This is what he says. We never had anything together like this. Now we do. We have this.

“Sometimes, Lizzie,” he says, “we think we don’t remember things, and then suddenly we do. Like you with the car. Wasn’t that
something, the way you were able to summon that up? And then sometimes we don’t connect things, but they
may be
connected. Like you did with the stubs. You’re smart as a whip, Lizzie, and you’ve been a lifesaver. Where would we be without
your help? So I’m just saying, anything comes to you, anything at all, just come over. Find me. Or call, even if it’s the
middle of the night. Okay?”

Yes, Mr. Verver, yes, yes.

J
oannie and Tara and I are perched on our bike seats three doors down from the Shaw house, thick with cops.

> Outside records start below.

(** * gaitalytics.features: a shallow embedding and its checked properties

    The development follows [src/gaitalytics/features.py].  Numbers are
    binary64 floats (Rocq's primitive floats), pandas event tables are lists of
    rows with their [attrs], Python exceptions are an explicit result type, and
    dictionaries that are iterated in insertion order are association lists. *)

From Stdlib Require Import Floats ZArith PArith Lia Bool String Ascii.
From Stdlib Require Import DecimalString List Sorted.
Import ListNotations.

Set Implicit Arguments.

(* ================================================================== *)
(** * Python values: exceptions, results, formatting *)
(* ================================================================== *)

Module Py.

(** The exception classes the embedded code can raise. *)
Inductive exn : Type :=
| ValueError (msg : string)
| IndexError (index size : nat)
| KeyError (key : string)
| AttributeError (msg : string).

Inductive result (A : Type) : Type :=
| Ok (a : A)
| Raise (e : exn).

Arguments Ok {A} a.
Arguments Raise {A} e.

Definition bind {A B : Type} (m : result A) (k : A -> result B) : result B :=
  match m with
  | Ok a => k a
  | Raise e => Raise e
  end.

Definition raises {A : Type} (m : result A) : bool :=
  match m with Ok _ => false | Raise _ => true end.

(** [str(n)] for a Python [int]. *)
Definition str_int (n : Z) : string := NilZero.string_of_int (Z.to_int n).

(** [s.startswith(p)]. *)
Fixpoint startswith (s p : string) {struct p} : bool :=
  match p with
  | EmptyString => true
  | String a p' =>
      match s with
      | EmptyString => false
      | String b s' => Ascii.eqb a b && startswith s' p'
      end
  end.

(** [s.endswith(suffix)]. *)
Definition endswith (s suffix : string) : bool :=
  (String.length suffix <=? String.length s)%nat
  && String.eqb
       (substring (String.length s - String.length suffix) (String.length suffix) s)
       suffix.

(** [seq[i]] on a numpy vector: out of range is an [IndexError]. *)
Definition getitem {A : Type} (l : list A) (i : nat) : result A :=
  match nth_error l i with
  | Some v => Ok v
  | None => Raise (IndexError i (length l))
  end.

(** A [dict] keeps insertion order; assigning to a present key keeps its place. *)
Fixpoint dict_set {V : Type} (d : list (string * V)) (k : string) (v : V)
  : list (string * V) :=
  match d with
  | [] => [(k, v)]
  | (k', v') :: d' =>
      if String.eqb k' k then (k, v) :: d' else (k', v') :: dict_set d' k v
  end.

Definition dict_update {V : Type} (d other : list (string * V)) : list (string * V) :=
  fold_left (fun acc kv => dict_set acc (fst kv) (snd kv)) other d.

(** [d.get(k)]. *)
Fixpoint dict_get {V : Type} (d : list (string * V)) (k : string) : option V :=
  match d with
  | [] => None
  | (k', v) :: d' => if String.eqb k' k then Some v else dict_get d' k
  end.

(** The builtin [min(iterable, key=...)]: the first element whose key no later
    key is strictly below; [None] stands for the [ValueError] on an empty
    iterable. *)
Fixpoint min_by_from {A : Type} (key : A -> float) (best : A) (l : list A) : A :=
  match l with
  | [] => best
  | x :: l' =>
      if PrimFloat.ltb (key x) (key best) then min_by_from key x l'
      else min_by_from key best l'
  end.

Definition min_by {A : Type} (key : A -> float) (l : list A) : option A :=
  match l with
  | [] => None
  | x :: l' => Some (min_by_from key x l')
  end.

(** The builtin [min(a, b)] of two values. *)
Definition min2 (a b : float) : float := if PrimFloat.ltb b a then b else a.

End Py.

Import Py.

Declare Scope py_scope.
Delimit Scope py_scope with py.
Notation "x <- m ;; k" := (Py.bind m (fun x => k))
  (at level 61, m at next level, right associativity) : py_scope.
Open Scope py_scope.
Open Scope string_scope.
Open Scope list_scope.

(* ================================================================== *)
(** * gaitalytics.events and gaitalytics.io: what features.py consumes *)
(* ================================================================== *)

Module Events.

(** Modelled from the spec: the two event labels of [gaitalytics.events]
    ([FOOT_STRIKE] and [FOOT_OFF]); the module is not among the sources, the
    spec names the labels and the values are those of the event files. *)
Definition FOOT_STRIKE : string := "Foot Strike".
Definition FOOT_OFF : string := "Foot Off".

(** One row of the event table: the columns [COLUMN_CONTEXT], [COLUMN_LABEL]
    and [COLUMN_TIME] of [io._EventInputFileReader]. *)
Record EventRow : Type := mkRow {
  context : string;
  label : string;
  time : float
}.

(** The event [DataFrame] of a cycle with its [attrs]. *)
Record DataFrame : Type := mkFrame {
  rows : list EventRow;
  attrs_context : string;
  attrs_cycle_id : Z
}.

Definition ipsi_rows (ev : DataFrame) : list EventRow :=
  filter (fun r => String.eqb (context r) (attrs_context ev)) (rows ev).

Definition contra_rows (ev : DataFrame) : list EventRow :=
  filter (fun r => negb (String.eqb (context r) (attrs_context ev))) (rows ev).

Definition with_label (l : string) (rs : list EventRow) : list EventRow :=
  filter (fun r => String.eqb (label r) l) rs.

Definition times (rs : list EventRow) : list float := map time rs.

End Events.

Import Events.

(* ================================================================== *)
(** * _CycleFeaturesCalculation.get_event_times *)
(* ================================================================== *)

Module EventTimes.

Definition event_times : Type := (float * float * float * float * float)%type.

Definition msg_no_events : string := "Trial does not have events.".

Definition msg_missing (ev : DataFrame) : string :=
  ("Missing events in segment " ++ attrs_context ev ++ " nr. "
    ++ str_int (attrs_cycle_id ev))%string.

Definition msg_sequence (ev : DataFrame) : string :=
  ("Error events sequence " ++ attrs_context ev ++ " nr. "
    ++ str_int (attrs_cycle_id ev))%string.

Definition get_event_times (trial_events : option DataFrame) : result event_times :=
  match trial_events with
  | None => Raise (ValueError msg_no_events)
  | Some ev =>
      if (length (rows ev) <? 3)%nat then Raise (ValueError (msg_missing ev))
      else
        let ipsi := ipsi_rows ev in
        let contra := contra_rows ev in
        if negb (length ipsi =? 3)%nat then Raise (ValueError (msg_sequence ev))
        else if negb (length contra =? 2)%nat then Raise (ValueError (msg_sequence ev))
        else
          let contra_fs := with_label FOOT_STRIKE contra in
          let contra_fo := with_label FOOT_OFF contra in
          let ipsi_fs := with_label FOOT_STRIKE ipsi in
          let ipsi_fo := with_label FOOT_OFF ipsi in
          ipsi_fs_time_start <- getitem (times ipsi_fs) 0 ;;
          ipsi_fs_time_end <- getitem (times ipsi_fs) 1 ;;
          ipsi_fo_time <- getitem (times ipsi_fo) 0 ;;
          contra_fs_time <- getitem (times contra_fs) 0 ;;
          contra_fo_time <- getitem (times contra_fo) 0 ;;
          Ok (ipsi_fs_time_start, contra_fo_time, contra_fs_time,
              ipsi_fo_time, ipsi_fs_time_end)
  end.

Tara has been passing
tantalizers about the search warrant, so we skip fifth period and now hover madly from afar. It seems certain we’ll be caught,
grisly truants, rubberneckers, ghouls. But we have to see.

We don’t catch even a glimpse of Mrs. Shaw, or Pete, who still has not returned to school.

We’re there only ten minutes before a patrolman spots us, follows us back to school, but before he does we got to see the
detectives duck under the half-open garage door with flashlights, and Tara nodded so self-satisfiedly. We did not see them
come out.

I
t’s on TV that night. My mother, head craned over her tea, listens intently, shushing my brother. The newscaster says police
won’t confirm it, but that “inside sources” say that a search took place. On all three channels, they keep talking about Mr.
Shaw as a missing person who “may or may not be a suspect in the Verver girl disappearance.”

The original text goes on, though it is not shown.